Vi è, nell'idea che si possano costringere i fenomeni ad autorivelarsi, una implicazione di spregiudicato esercizio di quel Logos strumentale e calcolante che, a proposito della domanda originaria sul niente, si era detto non essere l'istanza suprema del giudizio. E vi è anche una implicita contraddizione fra il concetto di "rivelazione" e quello di "costrizione": nessuna autentica rivelazione, secondo noi,  può esser frutto di una costrizione, e sia pure di una costrizione di natura intellettuale.

Questo, semmai, è il metodo della scienza, quanto meno della scienza post-galileiana: isolare i fenomeni, esercitare una pressione di essi, costringerli a rivelare i loro segreti; e, poi, sfruttare quanto più possibile, anche sul piano della praxis, le potenzialità di dominio emerse da quella rivelazione.

Ma non aveva detto Heidegger che altro è il metodo della filosofia, altri i suoi presupposti, altri i suoi obiettivi?

 

Resta, comunque, a Heidegger il merito di aver posto con forza l'immediata implicazione esistenziale della domanda sul niente: nel senso che tale domanda ci interroga fin nel profondo e che, mediante l'esperienza dell'angoscia, noi siamo spinti a trascenderci, alla ricerca di un rapporto originario con l'essere della nostra essenza, e dunque con l'essere nella sua totalità.

Ma, in questo senso, molte delle cose detta da Heidegger le aveva già dette, e meglio, Sören Kierkegaard: perché il primo, anche quando dichiara di voler andare oltre la domanda puramente logico-intellettuale, continua a muoversi in un universo concettuale impregnato di intellettualismo e di logicismo; mentre il filosofo danese (e, da questo punto di vista, anche Nietzsche) ha saputo trovare un modo di ragionare e di esprimersi veramente coerente con l'intento di riportare la filosofia al servizio dell'esistenza, anzi, di questa singola esistenza.

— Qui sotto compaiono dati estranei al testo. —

(* ===== verification/LoopThreads.v ===== *)
(** * LoopThreads: the loop and the threads that call into it

    [EventLoop::queueInLoop] and [EventLoop::quit] may run in any thread while the loop's own thread
    is anywhere in [loop()]. This file splits those functions where another thread can interleave (the
    mutex protects only the access to [pendingFunctors_]; the wakeup follows it) and gives the step
    relation of the whole: the loop thread's program counter, the number of other threads between
    their push (or their store to [quit_]) and their [wakeup()], and the loop's members of
    [EventLoop]. [queue_splits] and [quit_splits] tie the pieces to the functions. *)

From S2P Require Import Prelude Channel Poller EventLoop.

Section Threads.
Context {T K E : Type} `{EK : EpollKernel K} `{EF : EventfdKernel E} `{ELw : !EventfdLaws E}.
Local Abbreviation L := (EventLoop T K E).

(** The locked part of [queueInLoop]. *)
(* @src EventLoop.cpp | void EventLoop::queueInLoop(const Functor& cb) | pendingFunctors_.emplace_back(cb); *)
Definition push (cb : T) (l : L) : L := set_pending (pendingFunctors_ l ++ [cb]) l.

Lemma queue_splits (cb : T) (l : L) :
  loop_queueInLoop cb l =
  if isInLoopThread l && negb (callingPendingFunctors_ l) then Ok (push cb l) else wakeup (push cb l).
Proof.
  unfold loop_queueInLoop, when, push.
  change (isInLoopThread (set_pending _ l)) with (isInLoopThread l).
  change (callingPendingFunctors_ (set_pending _ l)) with (callingPendingFunctors_ l).
  by destruct (isInLoopThread l), (callingPendingFunctors_ l).
Qed.

Lemma quit_splits (l : L) :
  quit l = if isInLoopThread l then Ok (set_quit true l) else wakeup (set_quit true l).
Proof.
  unfold quit, when. by destruct (isInLoopThread l).
Qed.

(** Where the loop thread is in [loop()]. [Handling b]: dispatching the active channels, the wakeup
    channel among those still to be handled when [b]. [Running fs]: inside [doPendingFunctors] with [fs]
    left of the swapped batch; [RunWaking fs]: there, between a functor's push and its wakeup. *)
Inductive pc :=
| Idle
| Top
| Polling
| Handling (woken : bool)
| Swapping
| Running (fs : list T)
| RunWaking (fs : list T).

(** [wakers] other threads have pushed or set [quit_] and not yet called [wakeup()]. The histories
    [pushed] and [ran] list the functors queued and run so far; [early] records that the loop's own
    thread queued a functor outside [loop()] that is still waiting. *)
Record TState := mkT {
  tl : L;
  at_ : pc;
  wakers : nat;
  pushed : list T;
  ran : list T;
  early : bool
}.

(* @src EventLoop.cpp | void EventLoop::loop() *)
Inductive loop_step : TState → TState → Prop :=
| s_enter l w p r e :
    looping_ l = false →
    let l1 := set_looping true l in
    let l2 := if started_ l1 then set_quit false l1 else l1 in
    loop_step (mkT l Idle w p r e) (mkT (set_started true l2) Top w p r e)
| s_exit l w p r e :
    quit_ l = true → loop_step (mkT l Top w p r e) (mkT (set_looping false l) Idle w p r e)
| s_poll l w p r e :
    quit_ l = false → loop_step (mkT l Top w p r e) (mkT l Polling w p r e)
| s_ready l w p r e b :
    (* epoll_wait returns: the wakeup channel is active exactly when the counter is not zero *)
    b = (0 <? efd_count (wakeupFd_ l)) →
    loop_step (mkT l Polling w p r e) (mkT l (Handling b) w p r e)
| s_read l l' w p r e :
    loop_handleRead l = Ok l' →
    loop_step (mkT l (Handling true) w p r e) (mkT l' (Handling false) w p r e)
| s_handled l w p r e :
    loop_step (mkT l (Handling false) w p r e) (mkT (set_calling true l) Swapping w p r e)
| s_swap l w p r e :
    loop_step (mkT l Swapping w p r e) (mkT (set_pending [] l) (Running (pendingFunctors_ l)) w p r false)
| s_run l f fs w p r e :
    loop_step (mkT l (Running (f :: fs)) w p r e) (mkT l (Running fs) w p (r ++ [f]) e)
| s_done l w p r e :
    loop_step (mkT l (Running []) w p r e) (mkT (set_calling false l) Top w p r e).

(** Calls made by the code the loop thread runs: event callbacks, functors, and the thread itself
    outside [loop()]. *)
(* @src EventLoop.cpp | void EventLoop::queueInLoop(const Functor& cb) *)
Inductive self_step : TState → TState → Prop :=
| s_push_idle l cb w p r e :
    self_step (mkT l Idle w p r e) (mkT (push cb l) Idle w (p ++ [cb]) r true)
| s_push_handling l cb b w p r e :
    self_step (mkT l (Handling b) w p r e) (mkT (push cb l) (Handling b) w (p ++ [cb]) r e)
| s_push_running l cb fs w p r e :
    self_step (mkT l (Running fs) w p r e) (mkT (push cb l) (RunWaking fs) w (p ++ [cb]) r e)
| s_wake_running l l' fs w p r e :
    wakeup l = Ok l' →
    self_step (mkT l (RunWaking fs) w p r e) (mkT l' (Running fs) w p r e)
| s_quit_self l a w p r e :
    (∃ b, a = Handling b) ∨ (∃ fs, a = Running fs) ∨ a = Idle →
    self_step (mkT l a w p r e) (mkT (set_quit true l) a w p r e).

(** Calls from other threads, at any moment. *)
(* @src EventLoop.cpp | void EventLoop::quit() *)
Inductive other_step : TState → TState → Prop :=
| s_push_other l cb a w p r e :
    other_step (mkT l a w p r e) (mkT (push cb l) a (S w) (p ++ [cb]) r e)
| s_quit_other l a w p r e :
    other_step (mkT l a w p r e) (mkT (set_quit true l) a (S w) p r e)
| s_wake_other l l' a w p r e :
    wakeup l = Ok l' →
    other_step (mkT l a (S w) p r e) (mkT l' a w p r e).

Definition thread_step (s s' : TState) : Prop := loop_step s s' ∨ self_step s s' ∨ other_step s s'.

(** A new loop: nothing queued, the counter at zero. *)
Definition thread_init (s : TState) : Prop :=
  at_ s = Idle ∧ wakers s = 0%nat ∧ pushed s = [] ∧ ran s = [] ∧ early s = false ∧
  pendingFunctors_ (tl s) = [] ∧ efd_count (wakeupFd_ (tl s)) = 0.

(** ** Invariant *)

(** Somebody has written the eventfd, or is about to. *)
Definition alarmed (s : TState) : Prop :=
  0 < efd_count (wakeupFd_ (tl s)) ∨ (0 < wakers s)%nat ∨ (∃ fs, at_ s = RunWaking fs).

(** The functors swapped out and not yet run. *)
Definition batch (a : pc) : list T :=
  match a with Running fs | RunWaking fs => fs | _ => [] end.

Definition after_swap (a : pc) : bool :=
  match a with Handling _ | Swapping => false | _ => true end.

(** Between the swap and the return of the next poll a waiting functor has an alarm raised for it; a
    loop about to block on a raised [quit_] too. *)
Definition wake_inv (s : TState) : Prop :=
  0 <= efd_count (wakeupFd_ (tl s)) ∧
  pushed s = ran s ++ batch (at_ s) ++ pendingFunctors_ (tl s) ∧
  (after_swap (at_ s) = true → pendingFunctors_ (tl s) ≠ [] → early s = false → alarmed s) ∧
  (at_ s = Polling → quit_ (tl s) = true → alarmed s).

(** Close the cases of the invariant that follow from it directly. *)
Ltac wake_solve :=
  unfold alarmed in *; cbn in *; rewrite <-?app_assoc, ?app_nil_r in *; cbn in *;
  split_and!; [try done|try done| |]; try naive_solver lia.

Lemma loop_step_inv s s' : loop_step s s' → wake_inv s → wake_inv s'.
Proof.
  intros St (H0 & Hp & Hw & Hq). destruct St as [l w p r e ? l1 l2| |l w p r e Hnq| |l l' w p r e Hr| | | |];
    unfold wake_inv; try solve [wake_solve].
  - (* enter *)
    assert (E1 : wakeupFd_ l2 = wakeupFd_ l) by (subst l2 l1; cbn; by destruct (started_ l)).
    assert (E2 : pendingFunctors_ l2 = pendingFunctors_ l) by (subst l2 l1; cbn; by destruct (started_ l)).
    unfold alarmed in *; cbn in *. rewrite E1, E2. split_and!; naive_solver.
  - (* poll *)
    unfold alarmed in *; cbn in *. split_and!; [done|done| |intros _ ?; congruence].
    intros _ H1 H2. destruct (Hw eq_refl H1 H2) as [?|[?|(fs & ?)]]; [auto..|done].
  - (* read *)
    unfold loop_handleRead in Hr. destruct (efd_read (wakeupFd_ l)) as [n e'] eqn:R.
    destruct (n =? 8); [|done]. injection Hr as <-.
    pose proof (efd_nonneg e'). wake_solve.
Qed.

Lemma self_step_inv s s' : self_step s s' → wake_inv s → wake_inv s'.
Proof.
  intros St (H0 & Hp & Hw & Hq).
  destruct St as [| | |l l' fs w p r e Hk|l a w p r e Ha]; unfold wake_inv; cbn in Hp; try subst p; try solve [wake_solve].
  apply wakeup_inv in Hk as (e' & -> & He). wake_solve.
Qed.

Lemma other_step_inv s s' : other_step s s' → wake_inv s → wake_inv s'.
Proof.
  intros St (H0 & Hp & Hw & Hq).
  destruct St as [| |l l' a w p r e Hk]; unfold wake_inv; cbn in Hp; try subst p; try solve [wake_solve].
  apply wakeup_inv in Hk as (e' & -> & He). wake_solve.
Qed.

Lemma threads_inv s0 s : thread_init s0 → rtc thread_step s0 s → wake_inv s.
Proof.
  intros (A & B & C & D & F & P & Z) R.
  assert (H0 : wake_inv s0).
  { unfold wake_inv, alarmed. rewrite A, C, D, P, Z. by split_and!. }
  revert H0. clear -R ELw. induction R as [|x y z Hxy R IH]; [done|].
  intros Hx. apply IH. destruct Hxy as [?|[?|?]]; eauto using loop_step_inv, self_step_inv, other_step_inv.
Qed.

End Threads.

(** ** Runs *)

(** A loop on the model kernels, owned by thread 1. *)
Definition sample_loop : EventLoop nat (gmap Z (Z * nat)) N :=
  mkLoop 0 false false false false false 1 0 (mkPoller 16 ∅ ∅) 0%N [] None [] 1.
Definition sample_start : TState := mkT sample_loop Idle 0 [] [] false.


(** A functor queued by the loop's own thread before [loop()] raises no alarm: the loop then blocks
    in its first poll, for up to [KPollTimeMs] milliseconds, with the functor waiting, although the
    comment at [queueInLoop] lists only event callbacks as the case without a wakeup. *)
Theorem queue_before_loop_waits :
  ∃ s, rtc thread_step sample_start s ∧ at_ s = Polling ∧ pendingFunctors_ (tl s) = [7%nat] ∧
    efd_count (wakeupFd_ (tl s)) = 0 ∧ wakers s = 0%nat ∧ KPollTimeMs = 10000 ∧
    loop_queueInLoop 7%nat sample_loop = Ok (push 7%nat sample_loop).
Proof.
  eexists. split.
  - eapply rtc_l; [right; left; apply (s_push_idle _ 7%nat)|].
    eapply rtc_l; [left; by apply s_enter|].
    eapply rtc_l; [left; by apply s_poll|]. reflexivity.
  - by split_and!.
Qed.
(** [connect_timeout] on a connection in progress, through any number of signals: 0 when the socket becomes
    writable in time without an error, else -1 with the socket's error or [ETIMEDOUT], and the descriptor is
    blocking again. A connection that is established at once is reported as a timeout too. *)
Theorem connect_timeout_outcomes (n : nat) (fd wait x y : Z) (k : kern) :
  0 <= fd < 1024 → 0 < wait → 0 <= fl k →
  (replies k = Done x :: Done y :: Err EINPROGRESS :: replicate n (Err EINTR) →
   ∃ k', connect_timeout fd wait k = Ok (if within wait (writable k) && (so_error k =? 0) then 0 else -1, k') ∧
     fl k' = Z.land (Z.lor (fl k) O_NONBLOCK) (lnot32 O_NONBLOCK) ∧
     (within wait (writable k) = false → errno k' = ETIMEDOUT) ∧
     (within wait (writable k) = true → so_error k ≠ 0 → errno k' = so_error k)) ∧
  (replies k = [] → ∃ k', connect_timeout fd wait k = Ok (-1, k') ∧ errno k' = ETIMEDOUT ∧
     fl k' = Z.land (Z.lor (fl k) O_NONBLOCK) (lnot32 O_NONBLOCK)).
Proof.
  intros F W L. assert (L' : 0 <= Z.lor (fl k) O_NONBLOCK) by (apply Z.lor_nonneg; unfold O_NONBLOCK; lia).
  unfold connect_timeout. rewrite (proj2 (Z.ltb_lt _ _) W). split; intros R.
  - unfold mbind at 1, M_bind at 1. rewrite (activate_nonblock_done x y _ k R L).
    set (k1 := set_fl _ _).
    unfold plain at 1, get_errno, gets, mbind, M_bind, syscall at 1. simpl. unfold FD_SET.
    rewrite (proj2 (Z.leb_le _ _) (proj1 F)), (proj2 (Z.ltb_lt _ _) (proj2 F)). simpl. unfold mret at 1, M_ret at 1.
    set (k2 := with_errno _ _). rewrite (select_waits false true false wait n k2 eq_refl). simpl.
    assert (A : ∃ e i o, after_signals n [] k2 = with_errno e (with_io [] i o k1)) by (destruct n; by repeat eexists).
    destruct A as (e & i & o & ->). rewrite orb_false_r. destruct (within wait (writable k)) eqn:Wr; simpl.
    + unfold sys_so_error, plain, syscall, gets, mbind, M_bind, mret, M_ret. simpl.
      zdec (so_error k =? 0); unfold set_errno; rewrite restore_blocking_quiet by done; eexists; by split_and!.
    + unfold set_errno. rewrite restore_blocking_quiet by done. eexists. by split_and!.
  - unfold mbind at 1, M_bind at 1. rewrite (activate_nonblock_quiet k R L).
    unfold plain, get_errno, gets, mbind, M_bind, syscall. simpl. rewrite R. unfold mret, M_ret. simpl.
    unfold set_errno. rewrite restore_blocking_quiet by done. eexists. by split_and!.
Qed.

Anche per Heidegger vale la vecchia massima che, se il pensiero è veramente chiaro, sarà sempre possibile comunicarlo in maniera da evitare le oscurità e le  pesantezze di un procedere ellittico e faticoso. E la prova ne è che tutti i libri di Kierkegaard (e di Nietzsche), pur così genialmente originali, possono essere compresi e gustati anche da un lettore non specialista; mentre quelli di  Heidegger - e, a maggior ragione, dei suoi tardi epigoni, da Sartre a Severino - risultano bensì ricchi di intuizioni poderose e di squarci mirabili; ma, nel complesso, sono terribilmente indigesti e noiosi - i classici mattoni che mai alcuno è riuscito a leggere, oltre che con profitto, anche con piacere e godimento estetico.

Con Heidegger la filosofia tedesca (e la filosofia in generale) imbocca di nuovo la via della speculazione ardua ed oscura, riservata a pochissimi: la via di Hegel; registrando un netto passo indietro rispetto a Schopenhauer, Nietzsche, Dilthey e Spengler. Imbocca di nuovo la vecchia via, per dirla con lo stesso Schopenhauer, dei filosofi da sbadiglio: i quali hanno, forse, molte cose  interessanti da dire, ma certo non amano dirle con semplicità e concisione e, quindi, fondano la loro celebrità su una conoscenza di seconda mano. Perché, se citare Heidegger e prenderlo a modello, anche sul piano formale, è divenuto quasi imprescindibile per quanti si dedicano, o semplicemente si interessano, alla ricerca filosofica, crediamo che ben pochi si siano cimentati nella lettura diretta e integrale delle sue opere maggiori.

E questo crediamo non sia un bene, né per la comprensione del suo pensiero, né per la filosofia in se stessa.